Families of children with special health care needs are painfully acquainted with the too frequent
difficulty of having access to specialty care. In California, approximately one in six children is diagnosed with a special health care need, which can range from conditions such as asthma, diabetes, and birth defects, as well as developmental disabilities such as autism and cerebral palsy, and mental illness. Children with special health care needs (CSHCN) require healthcare and other services that are either more specialized in nature or must be accessed on a more frequent basis than generally required by children. This pronounced lack of access puts CSHCN at increased risk for chronic physical, developmental, behavioral or emotional conditions. Telehealth, the use of technology to provide and coordinate healthcare at a distance, can vastly improve access and care coordination for vulnerable populations, like CSHCN.
Last month, CaliforniaHealthline shared a story about Kimberly Griffiths’ daughter, Avery, who almost lost her life at just one week of age but the availability of telehealth saved her. Avery was taken to an emergency room in rural Sonora, California, and although the nearest ediatric specialist was 100 miles away, her emergency room doctors were able to connect via online video with a neonatologist at UC Davis. The specialist viewed hi-resolution images of the infant and her vital signs and determined that Avery had a congenital heart condition and prescribed medication to stabilize her breathing. “Without telemedicine, our daughter would have died that night,” Avery’s mother said, “Nobody should be denied the health care they need because of where they live.”
Telehealth provides communities with the option to bring care to children when available providers in a given area are in short supply or difficult to access. Telehealth can also be used to help coordinate care for kids who have multiple needs for health care and support services, as is often the case for CSHCN. Families with CSHCN who utilize telehealth services are able to access the care that they may otherwise go without, while also reducing both the need to travel far distances to see healthcare providers, and the need for school and work absences in order to make these appointments.

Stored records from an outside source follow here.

(** What a cumulative counter of the worker adds: all of it, when it went back. *)
Definition counter_increment (last current : Z) : Z := if last <=? current then current - last else current.
Definition record_inference (current : Z) (b : vw_benchmark_t) : vw_benchmark_t :=
  if current <? 0 then b
  else (bump bm_inference_us (counter_increment (bm_last_worker_inference_us b) current) b)
         <| bm_last_worker_inference_us := current |>.
Definition record_dropped_audio (current : Z) (b : vw_benchmark_t) : vw_benchmark_t :=
  if current <? 0 then b
  else (bump bm_dropped_audio_us (counter_increment (bm_last_worker_dropped_audio_us b) current) b)
         <| bm_last_worker_dropped_audio_us := current |>.
Definition vw_benchmark_update_status (status : vw_msg_status_t) (b : vw_benchmark_t) : vw_benchmark_t :=
  if negb (bm_active b) then b
  else
    let b := record_dropped_audio (status_dropped_audio_us status) (record_inference (status_inference_us status) b) in
    if strlen (status_resolved_backend status) =? 0 then b
    else b <| bm_backend := ztake 15 (cstr (status_resolved_backend status)) |>.

(** ** Lemmas *)

Lemma sorted_samples_permutation samples : sorted_samples samples ≡ₚ samples.
Proof. apply merge_sort_Permutation. Qed.
Lemma sorted_samples_sorted samples : StronglySorted Z.le (sorted_samples samples).
Proof. apply StronglySorted_merge_sort; [intros ????; lia|intros x y; lia]. Qed.
Lemma sample_rank_bounds percentile n :
  0 <= percentile <= 100 -> 0 < n ->
  0 <= sample_rank percentile n < n
  /\ 100 * (sample_rank percentile n - 1) < percentile * (n - 1) <= 100 * sample_rank percentile n.
Proof.
  intros Hp Hn. unfold sample_rank. pose proof (Z.div_mod (percentile * (n - 1) + 99) 100 ltac:(lia)).
  pose proof (Z.mod_pos_bound (percentile * (n - 1) + 99) 100 ltac:(lia)). nia.
Qed.

(** The digits of [n], padded or not, are those of [n]. *)
Lemma digits_val_acc ds a : fold_left (fun a c => a * 10 + (c - 48)) ds a = a * 10 ^ zlen ds + digits_val ds.
Proof.
  unfold digits_val. revert a. induction ds as [|d ds IH]; intros a; [rewrite zlen_nil; simpl; lia|].
  cbn [fold_left]. rewrite IH, (IH (0 * 10 + (d - 48))), zlen_cons, Z.pow_add_r by (pose proof (zlen_nonneg ds); lia). lia.
Qed.
Lemma digits_val_app ds es : digits_val (ds ++ es) = digits_val ds * 10 ^ zlen es + digits_val es.
Proof. unfold digits_val at 1. rewrite fold_left_app. apply digits_val_acc. Qed.
Lemma digits_val_zeros n : digits_val (replicate n 48) = 0.
Proof. induction n as [|n IH]; [done|]. cbn [replicate]. unfold digits_val. cbn [fold_left]. by rewrite digits_val_acc, IH. Qed.
Lemma padded_val width n : 0 <= n < 10 ^ 20 -> digits_val (padded width n) = n.
Proof.
  intros Hn. unfold padded. rewrite digits_val_app. unfold zreplicate. rewrite digits_val_zeros.
  by destruct (decimal_spec n) as (_ & _ & ->).
Qed.
Lemma magnitude_spec value : is_signed 64 value -> vw_benchmark_i64_magnitude value = Z.abs value.
Proof.
  unfold is_signed. intros Hv. unfold vw_benchmark_i64_magnitude. case_goal; bool_to_prop; [lia|].
  rewrite u64_id; [lia|]. unfold is_unsigned. lia.
Qed.

(** *** Cumulative counters *)

(** A worker's readings never go back; a new worker's first reading does. *)
Definition last_reading (life : list Z) : Z := List.last life 0.
Definition nondecreasing (life : list Z) : Prop := Sorted Z.le (0 :: life).
Fixpoint lives (last : Z) (ls : list (list Z)) : Prop :=
  match ls with
  | [] => True
  | life :: ls => nondecreasing life /\ life <> [] /\ (hd 0 life < last \/ last = 0) /\ lives (last_reading life) ls
  end.
Definition life_total (ls : list (list Z)) : Z := fold_right (fun life n => last_reading life + n) 0 ls.

(** What the readings add, from the last one. *)
Fixpoint added (last : Z) (readings : list Z) : Z :=
  match readings with
  | [] => 0
  | r :: readings => counter_increment last r + added r readings
  end.
Lemma added_app last rs ss : added last (rs ++ ss) = added last rs + added (List.last rs last) ss.
Proof.
  revert last. induction rs as [|r rs IH]; intros last; [done|]. cbn [added app]. rewrite IH. destruct rs; cbn [List.last]; [lia|].
  rewrite Z.add_assoc. do 2 f_equal. clear. revert z. induction rs as [|s rs IH]; intros z; [done|]. apply IH.
Qed.
Lemma added_life last rs : Sorted Z.le (last :: rs) -> added last rs = List.last rs last - last.
Proof.
  revert last. induction rs as [|r rs IH]; intros last H; [simpl; lia|].
  apply Sorted_inv in H as [H Hd]. apply HdRel_inv in Hd. cbn [added]. rewrite (IH r H). unfold counter_increment.
  replace (last <=? r) with true by lia. destruct rs as [|s rs]; [simpl; lia|].
  cbn [List.last]. enough (List.last (s :: rs) r = List.last (s :: rs) last) as E by (cbn [List.last] in E; rewrite E; lia).
  clear. revert s. induction rs as [|s' rs IH]; intros s; [done|]. apply IH.
Qed.
Lemma last_nonempty (rs : list Z) d e : rs <> [] -> List.last rs d = List.last rs e.
Proof. induction rs as [|r rs IH]; [done|]. intros _. destruct rs as [|s rs]; [done|]. by apply IH. Qed.
Lemma added_lives last ls : 0 <= last -> lives last ls -> added last (concat ls) = life_total ls.
Proof.
  revert last. induction ls as [|life ls IH]; intros last Hl H; [done|]. destruct H as (Hs & Hne & Hr & H).
  change (concat (life :: ls)) with (life ++ concat ls). change (life_total (life :: ls)) with (last_reading life + life_total ls).
  rewrite added_app, (last_nonempty life last 0) by done. fold (last_reading life).
  destruct life as [|r rs]; [done|]. unfold nondecreasing in Hs. apply Sorted_inv in Hs as [Hs Hd]. apply HdRel_inv in Hd.
  pose proof (added_life r rs Hs) as Ha. cbn [added hd] in *.
  assert (List.last rs r = last_reading (r :: rs)) as E.
  { destruct rs as [|s rs]; [done|]. change (List.last (s :: rs) r = List.last (s :: rs) 0). by apply last_nonempty. }
  assert (r <= last_reading (r :: rs)).
  { rewrite <- E. clear - Hs. revert r Hs. induction rs as [|s rs IH]; intros r Hs; [simpl; lia|].
    apply Sorted_inv in Hs as [Hs Hd]. apply HdRel_inv in Hd. specialize (IH s Hs).
    destruct rs as [|s' rs]; [done|]. rewrite (last_nonempty (s' :: rs) s r) in IH by done. change (r <= List.last (s' :: rs) r). lia. }
  rewrite IH by (done || lia). rewrite Ha, E. unfold counter_increment. case_goal; bool_to_prop; lia.
Qed.
Lemma lives_nonneg last ls : lives last ls -> Forall (fun r => 0 <= r) (concat ls).
Proof.
  revert last. induction ls as [|life ls IH]; intros last H; [constructor|]. destruct H as (Hs & _ & _ & H).
  apply Forall_app. split; [|by eapply IH]. unfold nondecreasing in Hs. apply Sorted_StronglySorted in Hs; [|intros ????; lia].
  by apply StronglySorted_cons in Hs as [Hs _].
Qed.

Lemma record_inference_run r b :
  0 <= r ->
  bm_inference_us (record_inference r b) = u64 (bm_inference_us b + counter_increment (bm_last_worker_inference_us b) r)
  /\ bm_last_worker_inference_us (record_inference r b) = r.
Proof. intros Hr. unfold record_inference. by replace (r <? 0) with false by lia. Qed.
Lemma update_status_run status b :
  bm_active b = true -> 0 <= status_inference_us status ->
  bm_active (vw_benchmark_update_status status b) = true
  /\ bm_inference_us (vw_benchmark_update_status status b)
     = u64 (bm_inference_us b + counter_increment (bm_last_worker_inference_us b) (status_inference_us status))
  /\ bm_last_worker_inference_us (vw_benchmark_update_status status b) = status_inference_us status.
Proof.
  intros Ha Hr. unfold vw_benchmark_update_status. rewrite Ha. cbn [negb]. destruct (record_inference_run _ b Hr) as [E1 E2].
  assert (bm_active (record_inference (status_inference_us status) b) = true) as E3
    by (unfold record_inference, bump; by case_goal).
  destruct (record_inference _ b); simpl in *. subst. unfold record_dropped_audio. repeat case_goal; done.
Qed.
Definition update_all (statuses : list vw_msg_status_t) (b : vw_benchmark_t) : vw_benchmark_t :=
  fold_left (fun b status => vw_benchmark_update_status status b) statuses b.
Lemma update_all_run statuses b :
  bm_active b = true -> Forall (fun status => 0 <= status_inference_us status) statuses -> is_unsigned 64 (bm_inference_us b) ->
  bm_inference_us (update_all statuses b)
  = u64 (bm_inference_us b + added (bm_last_worker_inference_us b) (map status_inference_us statuses)).
Proof.
  revert b. induction statuses as [|s statuses IH]; intros b Ha Hr Hu; [simpl; rewrite u64_id; lia || (unfold is_unsigned in *; lia)|].
  apply Forall_cons_iff in Hr as [Hr Hrs]. destruct (update_status_run s b Ha Hr) as (E1 & E2 & E3).
  cbn [update_all fold_left map added]. fold (update_all statuses (vw_benchmark_update_status s b)).
  rewrite IH, E2, E3; [|done..|rewrite E2; by apply mod_unsigned]. unfold u64. rewrite Zplus_mod_idemp_l. f_equal. lia.
Qed.

(** ** Properties *)

(** A percentile of the report is an order statistic: the recorded samples are, in
    some order, as many as the percentile's rank not above it, itself, and the rest
    not below it; the rank is the percentile of the last position rounded up. *)
Theorem benchmark_percentile_rank samples percentile :
  samples <> [] -> 0 <= percentile <= 100 ->
  let v := percentile_of samples percentile in
  exists below above,
    samples ≡ₚ below ++ v :: above
    /\ zlen below = sample_rank percentile (zlen samples)
    /\ 100 * (zlen below - 1) < percentile * (zlen samples - 1) <= 100 * zlen below
    /\ Forall (fun s => s <= v) below /\ Forall (fun s => v <= s) above.
Proof.
  intros Hne Hp v. assert (0 < zlen samples) as Hn by (destruct samples; [done|]; rewrite zlen_cons; pose proof (zlen_nonneg samples); lia).
  destruct (sample_rank_bounds percentile (zlen samples) Hp Hn) as [Hr Hc].
  assert (zlen (sorted_samples samples) = zlen samples) as El by (unfold zlen; by rewrite sorted_samples_permutation).
  set (r := Z.to_nat (sample_rank percentile (zlen samples))).
  assert (sorted_samples samples !! r = Some v) as Ev.
  { subst v. unfold percentile_of. destruct samples; [done|]. unfold znth. fold r.
    assert (r < length (sorted_samples (z :: samples)))%nat as Hlt by (unfold zlen in *; subst r; lia).
    destruct (lookup_lt_is_Some_2 _ _ Hlt) as [x Ex]. by rewrite Ex, (nth_lookup_Some _ _ _ _ Ex). }
  pose proof (sorted_samples_sorted samples) as Hs. rewrite <- (take_drop_middle _ _ _ Ev) in Hs.
  exists (take r (sorted_samples samples)), (drop (S r) (sorted_samples samples)).
  assert (zlen (take r (sorted_samples samples)) = sample_rank percentile (zlen samples)) as Eb.
  { unfold zlen in *. rewrite length_take. subst r. lia. }
  apply StronglySorted_app in Hs as (Hb & _ & Ha). apply StronglySorted_cons in Ha as [Ha _].
  rewrite take_drop_middle by done. rewrite Eb. split_and!; try lia; try done; [symmetry; apply sorted_samples_permutation|].
  apply Forall_forall. intros s Hin. apply Hb; [by apply list_elem_of_In|by left].
Qed.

Earlier this month, California lawmaker Sharon Quirk-Silva (D- Orange County) joined The Children’s Partnership and the Providence Speech and Hearing Center (PSHC) at an August 16th roundtable to discuss the promise of telehealth as a means of increasing access to vital services for families. The event featured a live tele-speech therapy demonstration by a speech pathologist who provides services to patients from her remote site in Mission Viejo, 20 miles from PSHC. After the demonstration, the panel – which included Assemblymember Quirk-Silva, Linda Smith, PSHC CEO, Isabel Becerra, CEO of the Coalition of Orange County Community Health Centers, and Mayra Alvarez, President of The Children’s Partnership – discussed the critical role that telehealth plays in providing services and care to children and families with access challenges and/or special needs across California.
Assemblymember Quirk-Silva mentioned that she and other state lawmakers are working to increase the resources made available to providers. However, such a task has become even more challenging as a result of attempts at the federal level to dismantle the ACA and Medicaid.
The Children’s Partnership remains committed to working with California policymakers, providers, payers, child health advocates, and families to advance telehealth and other promising solutions that will break down access barriers, improve care coordination and move us closer to achieving health equity in California.